Annual Property Tax Changes

Frequently Asked Questions

What are these charts?

To provide taxpayers with more information about the growth in property taxes, the 2021 Legislature required the Department of Revenue to provide a ten-year lookback at the growth of property taxes by major taxing jurisdiction.

This annualized rate of change is the amount of taxes levied in 2022 divided by the amount of taxes levied in 2013, divided into 10 years. For example, in Yellowstone County, the county levied $43.2 million in 2013 and $60.5 million in 2022. This is a total change of 40% over the 10-year period, or about 3.82% each year, on average. This rate is reflected in the bar labeled “County” on the Yellowstone County chart.
These charts also include lines indicating average countywide growth in income and population plus inflation. These are common benchmarks used by economists to gauge ability to pay (income growth) and increased demand or cost of services (population plus inflation growth). In the Yellowstone County example, the annualized income growth was 4.22% and population plus inflation was 3.54%.

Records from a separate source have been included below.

Lemma probe_find_spec (n : Z) slots (x : Z) :
  table_wf n slots -> x <> 0 ->
  forall probes i, passed n slots x i -> 0 <= i < n -> n = Z.of_nat probes + dist n (home n x) i ->
  exists r, probe_find probes slots n x i = Some r
    /\ match r with
       | Some q => 0 <= q < n /\ key_at slots q = x
       | None => forall q, 0 <= q < n -> key_at slots q <> x
       end.
Proof.
  intros Hw Hx; pose proof (tw_pow _ _ Hw) as Hn; pose proof (home_range n x Hn).
  induction probes as [|probes IH]; intros i Hp Hi Hf; [dist_lia|].
  destruct (slot_exists n slots i (tw_length _ _ Hw) Hi) as [s Hs]; apply key_at_lookup in Hs as Hk.
  cbn [probe_find]; rewrite Hs; cbn; destruct (Z.eqb_spec (id s) 0) as [E|E].
  { exists None; split; [done|]; eapply passed_absent; try done; congruence. }
  destruct (Z.eqb_spec (id s) x) as [Ex|Ex]; [exists (Some i); split_and!; (done || lia || congruence)|].
  destruct probes as [|probes].
  - exists None; split; [done|]; intros q Hq Eq; destruct (decide (q = i)) as [->|Hne]; [congruence|].
    destruct (Hp q Hq) as [_ Hpx]; [dist_lia|done].
  - destruct (passed_next n slots x i) as (Hp' & Hd' & Hi'); try done; try congruence; [lia|].
    apply IH; [done|done|lia].
Qed.

Lemma passed_home (n : Z) slots (x : Z) : power_of_two n -> passed n slots x (home n x).
Proof. intros Hn p Hp Hd; pose proof (home_range n x Hn); dist_lia. Qed.
(** ** Contents *)

Lemma occupied_cons slots s : occupied (s :: slots) = if id s =? 0 then occupied slots else s :: occupied slots.
Proof. unfold occupied; rewrite filter_cons; destruct (Z.eqb_spec (id s) 0); case_decide; done. Qed.

Lemma occupied_insert slots (i : nat) s s0 :
  slots !! i = Some s0 ->
  occupied [s0] ++ occupied (<[i := s]> slots) ≡ₚ occupied [s] ++ occupied slots.
Proof.
  intros H; unfold occupied; rewrite insert_take_drop by (by eapply lookup_lt_Some).
  rewrite <- (take_drop_middle slots i s0 H) at 3.
  rewrite !list.filter_app, !filter_cons, !filter_nil; repeat case_decide; solve_Permutation.
Qed.

Lemma occupied_fill slots (i : Z) s :
  0 <= i < Z.of_nat (length slots) -> key_at slots i = 0 -> id s <> 0 ->
  occupied (<[Z.to_nat i := s]> slots) ≡ₚ s :: occupied slots.
Proof.
  intros Hi H0 Hs; destruct (slot_exists _ slots i eq_refl Hi) as [s0 E]; apply key_at_lookup in E as Hk.
  pose proof (occupied_insert slots _ s s0 E) as HP; unfold occupied at 1 3 in HP.
  rewrite !filter_cons, !filter_nil, decide_False in HP by (intros Hc; congruence).
  by rewrite decide_True in HP.
Qed.

Lemma occupied_clear slots (i : Z) s s' :
  slots !! Z.to_nat i = Some s -> id s <> 0 -> id s' = 0 ->
  s :: occupied (<[Z.to_nat i := s']> slots) ≡ₚ occupied slots.
Proof.
  intros E Hs Hs'; pose proof (occupied_insert slots _ s' s E) as HP; unfold occupied at 1 3 in HP.
  rewrite !filter_cons, !filter_nil, decide_True in HP by done.
  by rewrite decide_False in HP by (intros Hc; congruence).
Qed.

Lemma occupied_key slots s :
  s ∈ occupied slots -> exists i, 0 <= i < Z.of_nat (length slots) /\ slots !! Z.to_nat i = Some s /\ id s <> 0.
Proof.
  intros Hs; apply list_elem_of_filter in Hs as [H0 Hs]; apply list_elem_of_lookup in Hs as [i Hi].
  exists (Z.of_nat i); rewrite Nat2Z.id; apply lookup_lt_Some in Hi as Hl; split_and!; (done || lia).
Qed.

Lemma lookup_occupied slots (i : nat) s : slots !! i = Some s -> id s <> 0 -> s ∈ occupied slots.
Proof. intros Hi H0; apply list_elem_of_filter; split; [done|by eapply list_elem_of_lookup_2]. Qed.

Lemma occupied_unique (n : Z) slots : table_wf n slots -> NoDup (id <$> occupied slots).
Proof.
  intros Hw; assert (Hu : forall i j s s', slots !! i = Some s -> slots !! j = Some s' -> id s <> 0 -> id s = id s' -> i = j).
  { intros i j s s' Hi Hj Hs E; apply lookup_lt_Some in Hi as Li; apply lookup_lt_Some in Hj as Lj.
    pose proof (tw_length _ _ Hw); rewrite <- (Nat2Z.id i) in Hi; rewrite <- (Nat2Z.id j) in Hj.
    apply key_at_lookup in Hi, Hj; apply Nat2Z.inj; apply (tw_unique _ _ Hw); try lia; congruence. }
  clear Hw; induction slots as [|s slots IH]; [constructor|].
  assert (IH' : NoDup (id <$> occupied slots)).
  { apply IH; intros i j s1 s2 Hi Hj Hs E; by apply eq_add_S, (Hu (S i) (S j) s1 s2). }
  unfold occupied in *; rewrite filter_cons; case_decide as H0; [|done]; rewrite fmap_cons; constructor; [|done].
  intros Hin; apply list_elem_of_fmap in Hin as (s' & E & Hs'); apply list_elem_of_filter in Hs' as [_ Hs'].
  apply list_elem_of_lookup in Hs' as [j Hj]; by specialize (Hu 0%nat (S j) s s' eq_refl Hj H0 E).
Qed.

(** A table with fewer entries than slots has an empty slot. *)
Lemma empty_exists (n : Z) slots :
  Z.of_nat (length slots) = n -> Z.of_nat (length (occupied slots)) < n -> exists e, empty_at n slots e.
Proof.
  intros <- Hc; destruct (decide (Forall (fun s => id s <> 0) slots)) as [HF|HF].
  - exfalso; assert (E : occupied slots = slots); [|rewrite E in Hc; lia]; clear Hc; unfold occupied.
    induction HF as [|s slots Hs _ IH]; [done|]; rewrite filter_cons, decide_True by done; by rewrite IH.
  - apply not_Forall_Exists in HF; [|intros s; apply _]; apply list.Exists_exists in HF as (s & Hs & H0).
    apply list_elem_of_lookup in Hs as [i Hi]; apply lookup_lt_Some in Hi as Hl; exists (Z.of_nat i).
    split; [lia|]; unfold key_at; rewrite Nat2Z.id, Hi; cbn; by apply dec_stable.
Qed.

(** The probe of a table with room finds the place of an identifier. *)
Lemma probe_home (n : Z) slots (x : Z) :
  table_wf n slots -> Z.of_nat (length (occupied slots)) < n -> x <> 0 ->
  exists q, probe_for (Z.to_nat n) slots n x (home n x) = Some q /\ 0 <= q < n /\ passed n slots x q
    /\ (key_at slots q = x \/ key_at slots q = 0).
Proof.
  intros Hw Hc Hx; destruct (empty_exists n slots (tw_length _ _ Hw) Hc) as [e He].
  pose proof (home_range n x (tw_pow _ _ Hw)); eapply probe_for_spec; try done.
  - apply passed_home, Hw.
  - dist_lia.
Qed.

(** ** Insertion and update *)

Lemma table_fill (n : Z) slots (x q : Z) s :
  table_wf n slots -> x <> 0 -> id s = x -> 0 <= q < n -> passed n slots x q -> key_at slots q = 0 ->
  table_wf n (<[Z.to_nat q := s]> slots).
Proof.
  intros Hw Hx Hs Hq Hp H0; pose proof Hw as [Hn Hl Hu Hc]; pose proof (passed_absent _ _ _ _ Hw Hq Hx Hp H0) as Ha.
  split; [done|by rewrite length_insert| |].
  - intros i j Hi Hj; rewrite !key_at_insert by lia; destruct (Z.eqb_spec i q), (Z.eqb_spec j q); try congruence.
    + intros _ E; exfalso; apply (Ha j Hj); congruence.
    + intros _ E; exfalso; apply (Ha i Hi); congruence.
    + by apply Hu.
  - intros i p Hi Hpr; rewrite !key_at_insert by lia; destruct (Z.eqb_spec p q); [congruence|].
    destruct (Z.eqb_spec i q) as [->|Hne]; [|by apply Hc].
    rewrite Hs; intros _ Hd; by apply Hp.
Qed.

Lemma table_update (n : Z) slots (q : Z) s :
  table_wf n slots -> 0 <= q < n -> key_at slots q = id s -> table_wf n (<[Z.to_nat q := s]> slots).
Proof.
  intros [Hn Hl Hu Hc] Hq E.
  assert (Hk : forall p, 0 <= p < n -> key_at (<[Z.to_nat q := s]> slots) p = key_at slots p).
  { intros p Hp; rewrite key_at_insert by lia; destruct (Z.eqb_spec p q); congruence. }
  split; [done|by rewrite length_insert| |].
  - intros i j Hi Hj; rewrite !Hk by done; by apply Hu.
  - intros i p Hi Hp; rewrite !Hk by done; by apply Hc.
Qed.
(** ** The table as a finite map *)

Section Map.
Context {V : Type} (val : A -> V).

Definition table_map slots : gmap Z V := list_to_map ((fun s => (id s, val s)) <$> occupied slots).

Lemma pairs_keys (l : list A) : ((fun s => (id s, val s)) <$> l).*1 = id <$> l.
Proof. rewrite <- list_fmap_compose; done. Qed.

Lemma table_map_some (n : Z) slots (i : nat) s :
  table_wf n slots -> slots !! i = Some s -> id s <> 0 -> table_map slots !! id s = Some (val s).
Proof.
  intros Hw Hi H0; apply elem_of_list_to_map_1; [rewrite pairs_keys; by eapply occupied_unique|].
  apply list_elem_of_fmap; exists s; split; [done|by eapply lookup_occupied].
Qed.

Lemma table_map_none (n : Z) slots (x : Z) :
  table_wf n slots -> (forall q, 0 <= q < n -> key_at slots q <> x) -> table_map slots !! x = None.
Proof.
  intros Hw Hx; apply not_elem_of_list_to_map_1; rewrite pairs_keys; intros Hin.
  apply list_elem_of_fmap in Hin as (s & -> & Hs); apply occupied_key in Hs as (i & Hi & Hsi & _).
  rewrite (tw_length _ _ Hw) in Hi; apply (Hx i Hi); by apply key_at_lookup.
Qed.

Lemma table_map_perm (n : Z) slots (l : list A) :
  table_wf n slots -> occupied slots ≡ₚ l -> table_map slots = list_to_map ((fun s => (id s, val s)) <$> l).
Proof.
  intros Hw HP; apply list_to_map_proper; [rewrite pairs_keys; by eapply occupied_unique|by rewrite HP].
Qed.

Lemma table_map_fill (n : Z) slots (q : Z) s :
  table_wf n (<[Z.to_nat q := s]> slots) -> 0 <= q < Z.of_nat (length slots) -> key_at slots q = 0 -> id s <> 0 ->
  table_map (<[Z.to_nat q := s]> slots) = <[id s := val s]> (table_map slots).
Proof. intros Hw Hq H0 Hs; erewrite table_map_perm; [|done|by apply occupied_fill]; done. Qed.

Lemma table_map_update (n : Z) slots (q : Z) s :
  table_wf n slots -> 0 <= q < n -> key_at slots q = id s -> id s <> 0 ->
  table_map (<[Z.to_nat q := s]> slots) = <[id s := val s]> (table_map slots).
Proof.
  intros Hw Hq E H0; destruct (slot_exists n slots q (tw_length _ _ Hw) Hq) as [s0 Hs0]; apply key_at_lookup in Hs0 as Hk.
  set (rest := occupied (take (Z.to_nat q) slots) ++ occupied (drop (S (Z.to_nat q)) slots)).
  assert (Hocc : forall s1, id s1 <> 0 -> occupied (<[Z.to_nat q := s1]> slots) ≡ₚ s1 :: rest).
  { intros s1 H1; unfold occupied, rest; rewrite insert_take_drop by (by eapply lookup_lt_Some).
    rewrite list.filter_app, filter_cons, decide_True by done; solve_Permutation. }
  erewrite (table_map_perm n); [|by apply table_update|by apply Hocc].
  erewrite (table_map_perm n slots); [|done|rewrite <- (list_insert_id slots _ s0 Hs0) at 1; apply Hocc; congruence].
  rewrite !fmap_cons; cbn [list_to_map foldr uncurry fst snd]; rewrite <- Hk, E; symmetry; apply insert_insert_eq.
Qed.

Lemma table_map_delete (n : Z) slots slots' s :
  table_wf n slots -> table_wf n slots' -> s :: occupied slots' ≡ₚ occupied slots ->
  table_map slots' = delete (id s) (table_map slots).
Proof.
  intros Hw Hw' HP; rewrite (table_map_perm n slots (s :: occupied slots')) by done.
  pose proof (occupied_unique _ _ Hw) as Hn; rewrite <- HP, fmap_cons in Hn; apply list.NoDup_cons in Hn as [Hn _].
  rewrite fmap_cons; cbn [list_to_map foldr uncurry fst snd]; rewrite delete_insert_eq, delete_id; [done|].
  apply not_elem_of_list_to_map_1; by rewrite pairs_keys.
Qed.

Lemma table_map_size (n : Z) slots : table_wf n slots -> size (table_map slots) = length (occupied slots).
Proof.
  intros Hw; rewrite <- (length_fmap (fun s => (id s, val s)) (occupied slots)).
  rewrite <- (map_to_list_to_map ((fun s => (id s, val s)) <$> occupied slots)); [by rewrite length_map_to_list|].
  rewrite pairs_keys; by eapply occupied_unique.
Qed.
End Map.

(** ** Deletion *)

(** [page_id = 0] of a slot. *)
Context (clear : A -> A).

(** The two nested loops of the backward-shift deletion: [i] is the hole, [j] the
    slot last looked at. *)
Fixpoint shift_back (fuel : nat) slots (capacity i j : Z) : option (list A) :=
  match fuel with
  | O => None
  | S fuel =>
      let j := next_slot capacity j in
      s ← slots !! Z.to_nat j;
      if id s =? 0 then Some slots
      else
        let h := home capacity (id s) in
        if (if i <=? j then (h >? i) && (h <=? j) else (h >? i) || (h <=? j))
        then shift_back fuel slots capacity i j
        else shift_back fuel (<[Z.to_nat j := clear s]> (<[Z.to_nat i := s]> slots)) capacity j j
  end.

Context (clear_id : forall s, id (clear s) = 0).

(** The state of the deletion: the hole at [i] is the only break in the chains,
    and no slot scanned so far needs it. *)
Record shifting (n : Z) slots (i j : Z) : Prop := {
  sh_pow : power_of_two n;
  sh_length : Z.of_nat (length slots) = n;
  sh_i : 0 <= i < n;
  sh_j : 0 <= j < n;
  sh_hole : key_at slots i = 0;
  sh_unique q p : 0 <= q < n -> 0 <= p < n -> key_at slots q <> 0 -> key_at slots q = key_at slots p -> q = p;
  sh_chain q p : 0 <= q < n -> 0 <= p < n -> key_at slots q <> 0 ->
    dist n (home n (key_at slots q)) p < dist n (home n (key_at slots q)) q -> key_at slots p <> 0 \/ p = i;
  sh_scanned q : 0 <= q < n -> key_at slots q <> 0 -> 0 < dist n i q <= dist n i j ->
    ~ dist n (home n (key_at slots q)) i < dist n (home n (key_at slots q)) q
}.

Lemma shifting_done (n : Z) slots (i j : Z) :
  shifting n slots i j -> dist n i j + 1 < n -> key_at slots (next_slot n j) = 0 -> table_wf n slots.
Proof.
  intros [Hn Hl Hi Hj Hh Hu Hc Hs] Hd H0; rewrite next_slot_spec in H0 by done; split; try done.
  intros q p Hq Hp Hkq Hdp; destruct (Hc q p Hq Hp Hkq Hdp) as [?| ->]; [done|]; exfalso.
  pose proof (home_range n (key_at slots q) Hn); specialize (Hs q Hq Hkq); set (h := home n (key_at slots q)) in *.
  set (j' := if j + 1 =? n then 0 else j + 1) in *.
  assert (Hj' : 0 <= j' < n /\ dist n i j' = dist n i j + 1) by (unfold j'; destruct (Z.eqb_spec (j + 1) n); dist_lia).
  destruct Hj' as [Hj' Edj]; assert (q <> j') by congruence; assert (q <> i) by congruence.
  assert (Hfar : dist n i j' < dist n i q).
  { destruct (decide (dist n i q <= dist n i j)); [exfalso; apply Hs; [dist_lia|done]|dist_lia]. }
  destruct (Hc q j' Hq Hj' Hkq) as [?|E]; [fold h; clearbody j'; dist_lia|done|].
  clearbody j'; subst; dist_lia.
Qed.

How do I interpret these charts?

The intent of these charts is to provide transparency on tax growth in relation to economic changes in your county.

The bars in the chart show the 10-year average change in taxes for each taxing entity. These include both voted and non-voted levies in each jurisdiction.

The population-inflation line measures the change in the cost of services (for which property taxes pay). When comparing this index to the average property tax changes, the question trying to be answered is: “is the average change in property taxes paid to fund these services in line with the estimated change in cost and demand for services?”

The personal income line measures growth in the economy and people’s ability to pay. When comparing this index to the average property tax changes, the question trying to be answered is “is income growth keeping up with the average change in property taxes paid?”

What are the different taxing jurisdictions?

A taxing jurisdiction is a governmental entity that has taxing authority over a property. The combination of mills levied by taxing jurisdictions with authority over an individual property determines the total taxes paid. In a county, all properties pay the same number of mills to the county. If a taxpayer resides within city limits, they will also pay taxes to that city. Each property in the state is in an elementary school district and a high school district. Some counties have many districts, so the local schools column is the average of the various school districts within a county. Countywide transportation and retirement are mills levied on all properties in a county that fund bussing and the teacher’s retirement system. These mills are separate from the local school mills because they are assessed on a countywide basis. Finally, all property in the state pays state mills towards statewide education equalization and to support the Montana University System.

What is a mill?

A mill is equal to 1/1000 of a dollar of taxable value. A levy of 10 mills is equal to 1% of taxable value. A more detailed explanation of how property taxes are calculated can be found in the Department of Revenue’s Biennial Report Property Tax Section at https://mtrevenue.gov/dor-publications/biennial-reports/

Why does my county have extreme property tax growth?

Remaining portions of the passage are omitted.